→ Study material
______________________________

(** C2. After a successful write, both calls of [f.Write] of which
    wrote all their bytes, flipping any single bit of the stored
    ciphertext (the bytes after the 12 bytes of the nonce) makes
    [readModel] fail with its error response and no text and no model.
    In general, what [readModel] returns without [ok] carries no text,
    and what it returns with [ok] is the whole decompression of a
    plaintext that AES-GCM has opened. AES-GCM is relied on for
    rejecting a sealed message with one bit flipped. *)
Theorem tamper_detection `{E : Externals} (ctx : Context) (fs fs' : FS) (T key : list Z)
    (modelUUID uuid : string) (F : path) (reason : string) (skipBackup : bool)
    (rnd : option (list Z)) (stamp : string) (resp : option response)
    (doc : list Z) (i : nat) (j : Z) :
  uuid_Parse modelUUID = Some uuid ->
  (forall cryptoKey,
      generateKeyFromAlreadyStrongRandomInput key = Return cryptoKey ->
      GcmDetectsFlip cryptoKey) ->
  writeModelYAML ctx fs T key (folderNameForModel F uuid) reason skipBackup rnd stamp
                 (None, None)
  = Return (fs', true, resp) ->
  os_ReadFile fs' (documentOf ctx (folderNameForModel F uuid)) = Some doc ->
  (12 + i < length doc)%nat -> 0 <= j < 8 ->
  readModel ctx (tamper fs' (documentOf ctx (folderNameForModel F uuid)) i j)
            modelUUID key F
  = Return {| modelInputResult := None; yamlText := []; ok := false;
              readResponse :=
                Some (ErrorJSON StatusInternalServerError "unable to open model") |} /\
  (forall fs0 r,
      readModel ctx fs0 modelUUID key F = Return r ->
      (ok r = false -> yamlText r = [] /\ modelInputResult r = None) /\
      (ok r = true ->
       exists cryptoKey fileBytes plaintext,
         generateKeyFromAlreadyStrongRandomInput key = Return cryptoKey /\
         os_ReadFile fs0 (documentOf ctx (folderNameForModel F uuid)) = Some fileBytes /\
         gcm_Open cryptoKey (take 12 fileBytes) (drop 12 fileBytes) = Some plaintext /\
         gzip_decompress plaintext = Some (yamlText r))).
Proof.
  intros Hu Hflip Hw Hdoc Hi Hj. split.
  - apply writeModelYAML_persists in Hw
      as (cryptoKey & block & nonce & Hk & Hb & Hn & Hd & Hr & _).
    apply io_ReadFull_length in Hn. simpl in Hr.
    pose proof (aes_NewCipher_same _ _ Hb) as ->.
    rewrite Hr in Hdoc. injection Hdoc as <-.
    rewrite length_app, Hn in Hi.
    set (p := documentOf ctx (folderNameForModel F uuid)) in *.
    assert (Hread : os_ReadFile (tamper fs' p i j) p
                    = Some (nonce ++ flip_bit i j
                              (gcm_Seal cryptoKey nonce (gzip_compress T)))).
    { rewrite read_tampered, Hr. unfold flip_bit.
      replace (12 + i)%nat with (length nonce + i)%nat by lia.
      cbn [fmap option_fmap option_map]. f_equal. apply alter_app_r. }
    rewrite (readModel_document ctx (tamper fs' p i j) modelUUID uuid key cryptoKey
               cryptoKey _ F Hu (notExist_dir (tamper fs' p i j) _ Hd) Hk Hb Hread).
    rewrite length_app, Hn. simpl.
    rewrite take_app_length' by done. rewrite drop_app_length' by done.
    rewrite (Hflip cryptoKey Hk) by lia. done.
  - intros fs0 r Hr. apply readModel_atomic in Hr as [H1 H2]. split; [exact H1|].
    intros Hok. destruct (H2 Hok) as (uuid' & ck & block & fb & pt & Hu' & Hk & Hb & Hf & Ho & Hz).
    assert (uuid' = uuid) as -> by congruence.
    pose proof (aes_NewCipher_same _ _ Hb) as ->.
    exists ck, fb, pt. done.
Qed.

______________________________

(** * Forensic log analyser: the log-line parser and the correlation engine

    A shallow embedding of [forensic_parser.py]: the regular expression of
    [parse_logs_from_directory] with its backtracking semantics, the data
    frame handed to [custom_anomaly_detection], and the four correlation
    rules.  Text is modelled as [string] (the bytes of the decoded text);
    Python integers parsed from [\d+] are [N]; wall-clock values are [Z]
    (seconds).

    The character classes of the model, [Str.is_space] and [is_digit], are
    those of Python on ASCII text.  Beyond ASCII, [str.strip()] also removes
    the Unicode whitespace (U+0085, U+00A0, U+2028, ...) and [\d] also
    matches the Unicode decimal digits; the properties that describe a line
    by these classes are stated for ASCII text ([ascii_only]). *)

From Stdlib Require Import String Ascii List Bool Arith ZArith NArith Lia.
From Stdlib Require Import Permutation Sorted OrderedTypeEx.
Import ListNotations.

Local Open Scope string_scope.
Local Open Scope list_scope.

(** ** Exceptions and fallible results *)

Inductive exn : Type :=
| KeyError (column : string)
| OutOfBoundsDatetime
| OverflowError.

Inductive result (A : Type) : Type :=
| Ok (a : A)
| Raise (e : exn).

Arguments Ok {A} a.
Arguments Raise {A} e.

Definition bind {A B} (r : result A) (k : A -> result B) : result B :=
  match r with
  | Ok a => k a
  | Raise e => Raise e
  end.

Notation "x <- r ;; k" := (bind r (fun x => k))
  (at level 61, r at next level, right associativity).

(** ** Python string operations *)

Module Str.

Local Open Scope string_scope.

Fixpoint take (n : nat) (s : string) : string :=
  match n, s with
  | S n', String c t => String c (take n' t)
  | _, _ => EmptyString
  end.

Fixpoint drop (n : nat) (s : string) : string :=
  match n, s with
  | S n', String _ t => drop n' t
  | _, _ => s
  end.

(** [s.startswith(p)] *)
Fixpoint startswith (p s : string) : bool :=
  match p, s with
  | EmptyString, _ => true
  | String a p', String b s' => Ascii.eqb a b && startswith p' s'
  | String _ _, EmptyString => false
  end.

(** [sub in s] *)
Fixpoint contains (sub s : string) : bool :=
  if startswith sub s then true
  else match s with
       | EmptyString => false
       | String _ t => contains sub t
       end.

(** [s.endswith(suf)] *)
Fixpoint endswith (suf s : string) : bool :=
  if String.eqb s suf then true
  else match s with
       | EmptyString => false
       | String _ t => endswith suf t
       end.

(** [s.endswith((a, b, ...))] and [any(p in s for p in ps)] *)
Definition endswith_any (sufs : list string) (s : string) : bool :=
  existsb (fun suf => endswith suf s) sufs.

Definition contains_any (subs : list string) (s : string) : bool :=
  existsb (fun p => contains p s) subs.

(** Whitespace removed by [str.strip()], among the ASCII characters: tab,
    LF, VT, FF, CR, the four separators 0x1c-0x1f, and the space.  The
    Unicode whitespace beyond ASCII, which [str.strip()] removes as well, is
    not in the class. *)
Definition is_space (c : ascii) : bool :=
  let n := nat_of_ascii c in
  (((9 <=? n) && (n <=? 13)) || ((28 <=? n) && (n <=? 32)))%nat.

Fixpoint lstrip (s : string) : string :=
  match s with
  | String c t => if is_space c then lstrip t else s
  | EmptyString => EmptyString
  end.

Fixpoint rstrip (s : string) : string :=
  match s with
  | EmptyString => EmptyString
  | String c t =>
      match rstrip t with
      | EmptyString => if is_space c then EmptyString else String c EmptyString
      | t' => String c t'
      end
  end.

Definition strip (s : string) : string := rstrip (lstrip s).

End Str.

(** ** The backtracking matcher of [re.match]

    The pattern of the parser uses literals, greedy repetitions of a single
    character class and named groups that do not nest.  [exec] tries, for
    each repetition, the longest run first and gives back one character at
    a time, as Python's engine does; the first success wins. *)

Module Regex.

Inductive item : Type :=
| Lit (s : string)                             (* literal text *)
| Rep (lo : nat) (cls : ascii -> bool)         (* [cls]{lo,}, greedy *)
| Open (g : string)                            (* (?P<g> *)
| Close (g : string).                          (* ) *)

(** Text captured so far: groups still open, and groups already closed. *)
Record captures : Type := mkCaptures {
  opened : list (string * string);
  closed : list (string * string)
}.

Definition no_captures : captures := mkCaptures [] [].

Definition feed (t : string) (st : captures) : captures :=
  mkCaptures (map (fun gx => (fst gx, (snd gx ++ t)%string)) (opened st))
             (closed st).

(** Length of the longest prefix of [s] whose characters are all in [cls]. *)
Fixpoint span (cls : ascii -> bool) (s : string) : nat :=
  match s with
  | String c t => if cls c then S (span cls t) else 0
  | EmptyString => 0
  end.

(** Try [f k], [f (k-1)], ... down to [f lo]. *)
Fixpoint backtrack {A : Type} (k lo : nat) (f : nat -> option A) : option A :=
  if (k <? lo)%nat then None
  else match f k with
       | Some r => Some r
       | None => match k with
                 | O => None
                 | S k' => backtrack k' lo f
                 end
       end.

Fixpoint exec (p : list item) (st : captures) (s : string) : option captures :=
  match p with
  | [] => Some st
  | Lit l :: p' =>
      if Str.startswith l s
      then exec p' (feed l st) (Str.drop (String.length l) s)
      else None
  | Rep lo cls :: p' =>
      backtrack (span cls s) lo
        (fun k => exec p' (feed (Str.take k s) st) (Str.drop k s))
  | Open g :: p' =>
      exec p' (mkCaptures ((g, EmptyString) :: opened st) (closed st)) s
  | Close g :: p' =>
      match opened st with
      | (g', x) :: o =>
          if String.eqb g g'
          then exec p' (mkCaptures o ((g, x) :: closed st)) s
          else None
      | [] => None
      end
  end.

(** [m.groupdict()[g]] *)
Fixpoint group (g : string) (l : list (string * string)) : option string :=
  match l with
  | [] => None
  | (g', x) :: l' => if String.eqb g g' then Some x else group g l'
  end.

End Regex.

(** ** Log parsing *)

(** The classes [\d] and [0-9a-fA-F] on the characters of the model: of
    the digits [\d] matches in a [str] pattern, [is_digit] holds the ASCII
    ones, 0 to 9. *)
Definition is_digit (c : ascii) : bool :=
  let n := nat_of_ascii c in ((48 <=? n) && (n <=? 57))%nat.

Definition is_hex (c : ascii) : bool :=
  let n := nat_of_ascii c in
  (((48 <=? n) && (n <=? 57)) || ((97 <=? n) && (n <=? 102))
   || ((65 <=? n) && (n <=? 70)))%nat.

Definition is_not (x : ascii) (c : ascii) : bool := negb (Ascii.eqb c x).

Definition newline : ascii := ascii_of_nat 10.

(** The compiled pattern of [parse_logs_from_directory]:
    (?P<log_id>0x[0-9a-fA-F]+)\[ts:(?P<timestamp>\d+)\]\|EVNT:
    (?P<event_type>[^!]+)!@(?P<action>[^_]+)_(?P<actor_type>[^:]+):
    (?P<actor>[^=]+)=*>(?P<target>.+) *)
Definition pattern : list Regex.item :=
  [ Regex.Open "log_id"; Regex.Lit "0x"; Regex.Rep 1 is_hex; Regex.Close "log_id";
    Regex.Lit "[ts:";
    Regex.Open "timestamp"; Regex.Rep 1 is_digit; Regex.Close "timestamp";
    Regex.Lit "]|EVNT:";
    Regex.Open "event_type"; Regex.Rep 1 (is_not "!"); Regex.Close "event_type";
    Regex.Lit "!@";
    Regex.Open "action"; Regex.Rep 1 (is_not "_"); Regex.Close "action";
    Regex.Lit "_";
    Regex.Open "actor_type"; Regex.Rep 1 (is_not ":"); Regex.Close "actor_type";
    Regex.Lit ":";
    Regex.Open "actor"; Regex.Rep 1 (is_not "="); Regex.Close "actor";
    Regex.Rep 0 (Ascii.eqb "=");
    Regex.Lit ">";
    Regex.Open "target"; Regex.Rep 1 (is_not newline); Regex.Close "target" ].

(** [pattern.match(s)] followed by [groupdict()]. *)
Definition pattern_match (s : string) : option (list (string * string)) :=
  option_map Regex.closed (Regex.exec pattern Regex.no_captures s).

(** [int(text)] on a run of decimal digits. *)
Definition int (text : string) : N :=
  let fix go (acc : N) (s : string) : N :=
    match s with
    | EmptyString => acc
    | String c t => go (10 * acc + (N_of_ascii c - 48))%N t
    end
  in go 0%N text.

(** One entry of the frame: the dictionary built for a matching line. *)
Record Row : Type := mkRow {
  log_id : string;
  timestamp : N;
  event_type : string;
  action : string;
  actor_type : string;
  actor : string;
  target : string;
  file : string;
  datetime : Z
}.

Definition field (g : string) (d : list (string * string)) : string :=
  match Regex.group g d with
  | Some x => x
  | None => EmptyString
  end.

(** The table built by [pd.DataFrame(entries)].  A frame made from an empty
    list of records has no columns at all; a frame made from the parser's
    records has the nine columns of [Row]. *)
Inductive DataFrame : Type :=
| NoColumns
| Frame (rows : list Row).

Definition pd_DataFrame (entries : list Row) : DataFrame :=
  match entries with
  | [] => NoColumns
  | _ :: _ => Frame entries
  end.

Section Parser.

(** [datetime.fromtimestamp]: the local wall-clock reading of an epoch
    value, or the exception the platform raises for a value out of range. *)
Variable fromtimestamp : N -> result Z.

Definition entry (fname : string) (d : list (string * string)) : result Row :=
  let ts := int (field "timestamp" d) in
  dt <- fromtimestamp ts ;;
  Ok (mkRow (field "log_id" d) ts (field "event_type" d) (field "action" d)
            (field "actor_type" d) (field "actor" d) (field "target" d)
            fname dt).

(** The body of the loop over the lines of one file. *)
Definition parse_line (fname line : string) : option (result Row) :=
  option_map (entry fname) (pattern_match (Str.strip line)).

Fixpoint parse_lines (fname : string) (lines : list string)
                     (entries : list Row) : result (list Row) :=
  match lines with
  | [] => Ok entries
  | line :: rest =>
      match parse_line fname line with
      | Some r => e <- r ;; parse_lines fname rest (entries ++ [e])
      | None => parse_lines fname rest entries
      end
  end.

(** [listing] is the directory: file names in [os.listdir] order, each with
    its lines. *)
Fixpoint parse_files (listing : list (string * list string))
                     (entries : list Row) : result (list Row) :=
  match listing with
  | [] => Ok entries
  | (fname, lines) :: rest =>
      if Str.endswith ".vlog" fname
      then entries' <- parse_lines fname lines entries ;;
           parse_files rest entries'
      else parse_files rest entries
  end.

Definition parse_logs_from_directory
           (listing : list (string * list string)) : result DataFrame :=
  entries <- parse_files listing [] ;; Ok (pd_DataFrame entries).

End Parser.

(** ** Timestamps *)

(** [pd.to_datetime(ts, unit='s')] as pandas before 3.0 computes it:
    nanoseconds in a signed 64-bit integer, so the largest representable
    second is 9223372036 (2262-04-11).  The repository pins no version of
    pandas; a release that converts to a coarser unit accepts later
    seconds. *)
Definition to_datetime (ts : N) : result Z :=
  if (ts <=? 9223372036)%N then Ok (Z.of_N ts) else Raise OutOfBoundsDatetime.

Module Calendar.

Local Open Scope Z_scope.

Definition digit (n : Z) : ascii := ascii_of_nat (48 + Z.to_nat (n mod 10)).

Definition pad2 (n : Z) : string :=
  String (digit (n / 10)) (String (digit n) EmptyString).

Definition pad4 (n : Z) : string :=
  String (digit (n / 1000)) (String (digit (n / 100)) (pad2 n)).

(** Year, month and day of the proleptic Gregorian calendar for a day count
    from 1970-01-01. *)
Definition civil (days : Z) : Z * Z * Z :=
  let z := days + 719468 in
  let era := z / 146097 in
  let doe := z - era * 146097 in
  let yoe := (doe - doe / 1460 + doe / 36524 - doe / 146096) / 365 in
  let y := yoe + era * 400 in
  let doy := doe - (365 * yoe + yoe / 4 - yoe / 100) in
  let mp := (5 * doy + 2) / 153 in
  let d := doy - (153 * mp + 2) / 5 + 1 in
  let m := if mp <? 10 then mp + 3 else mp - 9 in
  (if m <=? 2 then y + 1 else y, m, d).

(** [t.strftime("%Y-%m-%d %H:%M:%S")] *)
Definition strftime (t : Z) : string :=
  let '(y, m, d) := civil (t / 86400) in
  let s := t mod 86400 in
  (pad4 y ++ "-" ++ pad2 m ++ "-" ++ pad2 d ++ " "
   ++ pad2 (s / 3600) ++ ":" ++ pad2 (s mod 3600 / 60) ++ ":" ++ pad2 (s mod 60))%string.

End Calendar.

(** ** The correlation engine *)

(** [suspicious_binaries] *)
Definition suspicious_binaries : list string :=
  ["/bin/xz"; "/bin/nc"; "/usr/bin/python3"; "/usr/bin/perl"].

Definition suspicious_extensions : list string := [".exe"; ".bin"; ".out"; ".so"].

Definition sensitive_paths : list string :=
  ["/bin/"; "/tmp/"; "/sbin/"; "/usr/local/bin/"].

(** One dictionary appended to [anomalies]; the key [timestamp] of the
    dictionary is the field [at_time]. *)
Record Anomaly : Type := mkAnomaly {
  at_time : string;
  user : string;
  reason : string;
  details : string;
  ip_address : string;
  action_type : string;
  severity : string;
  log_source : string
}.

______________________________

→ Problem to work on
Which lines in the records above contain the string "mkRow"? Copy them.

→ Answer to this problem
Record Row : Type := mkRow {
  Ok (mkRow (field "log_id" d) ts (field "event_type" d) (field "action" d)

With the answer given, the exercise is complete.